I recently came across this question: One rectangle, indivisible
The goal is, by tiling 2x1 rectangles, to create a larger rectangle that cannot be split into 2 smaller rectangles.
But my question is this: if using m x n rectangles, when is it impossible to create such a tiling?
Obviously this is impossible for squares, but what else?
Using Jaap's interpretation of the problem, I believe
all non-square tiles can form a rectangle without fault lines.
First claim:
All $1×n$ tiles can form a larger rectangle without fault lines.
Proof by example:
We can extend Roland's $5×6$ pattern for dominoes, so that some pieces are extended to $1×n$ tiles and some others to $(n-1)×n$ tiles:
We can see that the marked $1×n$ tiles are enough to block all possible fault lines, and therefore it does not have any fault lines even if all $(n-1)×n$ tiles are divided into $1×n$ tiles.
Second claim:
All $m×n$ tiles (where $m≠n$), i.e. all non-square tiles, can form a larger rectangle without fault lines.
Informal proof (might have a flaw):
Without loss of generality, assume $m>n$. Put together some tiles side-by-side so that they form a $kn×n$ tile for the smallest possible integer $k$ (which is $\frac{\operatorname{lcm}(m,n)}{n}=\frac{m}{\gcd(m,n)}$). Since $m>n$, we know that $k>1$, so we can "shrink" the $kn×n$ tiles into $k×1$ tiles and form the rectangle shown above. Now, the shrunk $k×1$ piece has some seams at non-integer offsets, namely $\frac{mi}{n}, 0<i<\frac{kn}{m}=\frac{n}{\gcd(m,n)}$, so we need to prove that such seams do not form a fault line across the entire rectangle.
Since $m>n$, we can observe that there is no seam passing through the squares at both ends of the $k×1$ tile. So the shaded cells in the above tiling are seam-free and therefore no fault line can pass through them:
This blocks off all horizontal ($3k$ rows) and more than half of vertical lines ($k+3$ columns). (Remember that the diagrams represent $3k×(2k+1)$ rectangles.) Now it remains to show that the left section does not allow any vertical fault lines.

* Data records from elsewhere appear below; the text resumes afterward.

(** ** The layers put together *)

(** The catalog over its cache as the backend's sink; the task with number [n] in the queue was
    submitted with the answers [ans n]. *)
Definition cached_sink (ans : nat -> write_answers H) : SegmentSink (Cached * list cc_task) := {|
  cat_writeSegment a := fun x =>
    let '(s, ts) := x in
    let k := ans (length ts) in
    match cc_writeSegment (S (length (bt_elems (cc_toc s)))) (wa_open k) (map ct_file ts) (wa_now1 k) (wa_now2 k) (wa_errno k) a s with
    | (Ret t, s) => (Ret tt, (s, ts ++ [t]))
    | (Throw e, s) => (Throw e, (s, ts))
    | (Undef u, s) => (Undef u, (s, ts))
    | (NoFuel, s) => (NoFuel, (s, ts))
    end;
|}.

(** The walk of a reader ([DesignChain.read_index]), each file through the cache. *)
Fixpoint cc_index_segments (fuel : nat) (os : string -> option H) (held : list nat) (indexId : Z) (fileIds : list Z) (acc : list (Z * list Z)) :
    prog Cached (list (Z * list Z)) :=
  match fileIds with
  | [] => mret acc
  | id :: fileIds =>
      file ← cc_getCatalogFile os held id;
      match file with
      | None => cc_index_segments fuel os held indexId fileIds acc
      | Some a =>
          s ← getS;
          pf ← liftO (deref NullDeref (cc_file s a));
          acc ← liftO (forEachSegment fuel (segmentIndex pf.2) indexId 0 U64_MAX
            (fun seg acc => acc ++ [(blockRangeStart seg, read_segment (M:=M) pf.2 seg)]) acc);
          cc_index_segments fuel os held indexId fileIds acc
      end
  end.

Definition cc_read_index (fuel : nat) (now : Z) (os : string -> option H) (held : list nat) (indexId : Z) : prog Cached (list (Z * list Z)) :=
  s ← getS;
  fileIds ← liftO (rangeScan_loop fuel (cc_toc s) (bloomKeyHash indexId) 0 U64_MAX (TocEntry now 0 0 0 0 0) []);
  cc_index_segments fuel os held indexId fileIds [].

(** A new process: the files are there, the caches are empty.  The calls go on being counted,
    so that the environment answers each of them anew. *)
Definition ec_restart (j : Epochs) : Epochs :=
  {| ec_cache := set_paths (ec_cache j) ∅; ec_calls := ec_calls j; ec_objects := ∅; ec_files := ec_files j |}.
Definition cc_restart s : Cached :=
  {| cc_toc := cc_toc s; cc_lastFileId := 0; cc_cache := set_paths (cc_cache s) ∅; cc_calls := cc_calls s; cc_objects := ∅;
     cc_files := cc_files s; cc_beingWritten := ∅ |}.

A lemma is needed at this point:
If two $k×1$ tiles are placed horizontally with 1 horizontal offset, there is no vertical fault line passing the two tiles at non-integer offsets.
Proof:
Assume that such fault line exists. It cannot go through the leftmost and rightmost square, so it must go through both tiles. Then the following equation should hold: $$\frac{mi}{n} + 1 = \frac{mj}{n} \\ mi + n = mj \\ m(j-i) = n$$ which is obviously impossible, because $m$ and $j-i$ are integers and $m>n$.
Back to the second claim:
The lemma shows that the shaded cells in the following diagram block all vertical fault lines at non-integer offsets, which completes the proof that this tiling, when scaled up by the factor of $n$, gives the fault-line-free tiling of a large rectangle using $m×n$ tiles.

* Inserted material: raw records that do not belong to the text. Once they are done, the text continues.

(** ** Two blocks of the test chain, lost *)

#[local] Existing Instance BlockTimestampTracker.tracker_BTree.
#[local] Existing Instance BlockTimestampTracker.tracker_BTreeLaws.
#[local] Existing Instance tb_Journal.
#[local] Existing Instance tb_JournalLaws.
#[local] Existing Instance tb_Index.
#[local] Existing Instance tb_Sink.

Definition pl_time : Z := 1700001200000.
Definition pl_txs : list TestTransaction := [mkTestTransaction 4 1 1].
Definition pl_one : tb_backend (list entry_args) := (addBlock (M:=bytemap) (tb_env cr_time) cr_txs tb1).2.
Definition pl_two : tb_backend (list entry_args) := (addBlock (M:=bytemap) (tb_env pl_time) pl_txs pl_one).2.
Definition pl_blocks : list (Z * list TestTransaction) := (tb_blocks ++ [(cr_time, cr_txs)]) ++ [(pl_time, pl_txs)].
Definition pl_versions : gmap string (list bytemap) :=
  after_append sample_newFile (after_append sample_newFile (synced (journal tb1)) (journal tb1) tb_blocks (cr_time, cr_txs))
    (journal pl_one) (tb_blocks ++ [(cr_time, cr_txs)]) (pl_time, pl_txs).
Definition pl_tracker : BlockTimestampTracker.tracker (list BlockTimestampTracker.block_timestamp_entry_t) := BlockTimestampTracker.openTracker [].
Definition pl_opened (disk : gmap string bytemap) : tb_backend (list entry_args) := powered_on (testDesign 0) pl_two (header pl_two) disk [] pl_tracker.

Lemma pl_fits : files_fit sample_newFile opens_all tt_enc (journal pl_one) (tb_blocks ++ [(cr_time, cr_txs)]) (pl_time, pl_txs).
Proof. by_compute. Qed.

Lemma pl_first : addBlock (M:=bytemap) (tb_env cr_time) cr_txs tb1 = (Ret 1, pl_one).
Proof. unfold pl_one. apply (pair_fst (addBlock (M:=bytemap) (tb_env cr_time) cr_txs tb1) (Ret 1)). vm_compute. reflexivity. Qed.

Lemma pl_second : addBlock (M:=bytemap) (tb_env pl_time) pl_txs pl_one = (Ret 2, pl_two).
Proof. unfold pl_two. apply (pair_fst (addBlock (M:=bytemap) (tb_env pl_time) pl_txs pl_one) (Ret 2)). vm_compute. reflexivity. Qed.

Lemma pl_run : rtc (pl_commit sample_newFile opens_all tt_enc) (tb1, tb_blocks, synced (journal tb1)) (pl_two, pl_blocks, pl_versions).
Proof.
  pose proof cr_fits as F1. pose proof pl_fits as F2. pose proof pl_first as A1. pose proof pl_second as A2. unfold pl_blocks, pl_versions.
  generalize dependent pl_two. generalize dependent pl_one. generalize dependent tb1. intros b0 F1 b1 F2 A1 b2 A2.
  eapply rtc_l; [exact (pl_addBlock _ _ _ (tb_env cr_time) cr_txs b0 tb_blocks (synced (journal b0)) 1 b1 F1 A1 ltac:(lia))|].
  apply rtc_once. exact (pl_addBlock _ _ _ (tb_env pl_time) pl_txs b1 _ _ 2 b2 F2 A2 ltac:(lia)).
Qed.

Lemma pl_size name : firstBlockOffset <= mm_size (sample_newFile name).
Proof. by_compute. Qed.

Lemma pl_zero j : (length tb_blocks <= j < length pl_blocks)%nat -> j = length tb_blocks \/ (j mod bpe = 0)%nat ->
  let m := base_file sample_newFile (journal tb1) (epochName (Z.of_nat j)) in
  mm_load m (getBlockOffset m (Z.of_nat j) + off_numTransactions) 2 = [0; 0].
Proof.
  cbn [length tb_blocks pl_blocks app]. intros Hj Hc. assert (j = 1%nat) as ->.
  { destruct Hc as [|Hc]; [done|]. rewrite Nat.mod_small in Hc; [lia|]. pose proof bpe_Z as Hb. unfold BLOCKS_PER_EPOCH in Hb. lia. }
  vm_compute. reflexivity.
Qed.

As a demonstration of the construction, here are 2×5 tiles covering a 30×22 rectangle and 3×4 tiles covering a 36×27 rectangle, "seamlessly". You can see how 1×5 and 1×4 tiles are embedded in each tiling.
Here is a partial answer. It proves a fault-free rectangle can be assembled from rectangles of size mxn such that one dimension is not a multiple of the other.

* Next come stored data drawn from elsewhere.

(* ===== verification/TestSuite.v ===== *)
(** * TestSuite

    The unit tests of the repository (src/src/blockchain/tests, src/src/storage/tests), run on the
    model: the body of a test is a definition that computes what the test observes, and a
    closed lemma of the same name states the values it expects.  Where a test waits for a
    background thread, the model runs the steps of that thread. *)

From S2P Require Import Prelude Excessive Memory Transaction Registry StateOverride ChainDesign TestChainDesign MEVBuilder.
From S2P Require Import EpochFile Journal CatalogFile Catalog CatalogTasks CatalogStats SumIndex Backend BackendCorrect Frontend TestBackend Progress.
From S2P Require Import Crash Lifetime SumChain Sharing.
From S2P Require BlockTimestampTracker.

Definition ProbeA : TypeKey := 1%positive.
Definition ProbeB : TypeKey := 2%positive.

(** ** tests/test_BackendRegistry.cpp

    The object behind a registered pointer is its payload. *)
Section BackendRegistryTest.

Lemma RegisterAndRetrieveIdentity : getIndex (registerIndexes [(ProbeA, 7)]) ProbeA 0 = Some 7.
Proof. reflexivity. Qed.

Lemma MultipleInstancesSameTypeIndependent : let reg := registerIndexes [(ProbeA, 1); (ProbeA, 2)] in
  instanceCount reg ProbeA = 2 /\ getIndex reg ProbeA 0 = Some 1 /\ getIndex reg ProbeA 1 = Some 2.
Proof. by vm_compute. Qed.

Lemma DifferentTypesDoNotCollide : let reg := registerIndexes [(ProbeA, 11); (ProbeB, 22)] in
  instanceCount reg ProbeA = 1 /\ instanceCount reg ProbeB = 1 /\ getIndex reg ProbeA 0 = Some 11 /\ getIndex reg ProbeB 0 = Some 22.
Proof. by vm_compute. Qed.

Lemma OutOfRangeIdReturnsNull : getIndex (registerIndexes [(ProbeA, 0)]) ProbeA 5 = None.
Proof. reflexivity. Qed.

Lemma UnregisteredTypeReturnsNull : let reg := registerIndexes [(ProbeA, 0)] in
  getIndex reg ProbeB 0 = None /\ instanceCount reg ProbeB = 0.
Proof. by vm_compute. Qed.

Lemma EmptyRegistry : instanceCount (emptyBackendRegistry (Ix:=Z)) ProbeA = 0 /\ getIndex (emptyBackendRegistry (Ix:=Z)) ProbeA 0 = None.
Proof. by vm_compute. Qed.

Definition five_instances : BackendRegistry Z := registerIndexes (map (fun i => (ProbeA, 10 * i)) [0; 1; 2; 3; 4]).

The remaining cases can be converted to the 1xn case solved earlier by Bubbler.
It is really simple. Here is the solution for size 3x4.
A central rectangle is surrounded by four large squares made of n times m rectangles. The gaps at the corners are just the right size for stripes of rectangles. It works for any size mxn.
If m,n are such that one is not a multiple of the other then the grey lines are guaranteed not to align across the black lines, at least not across the black lines touching the central rectangle. This makes the rectangle fault-free.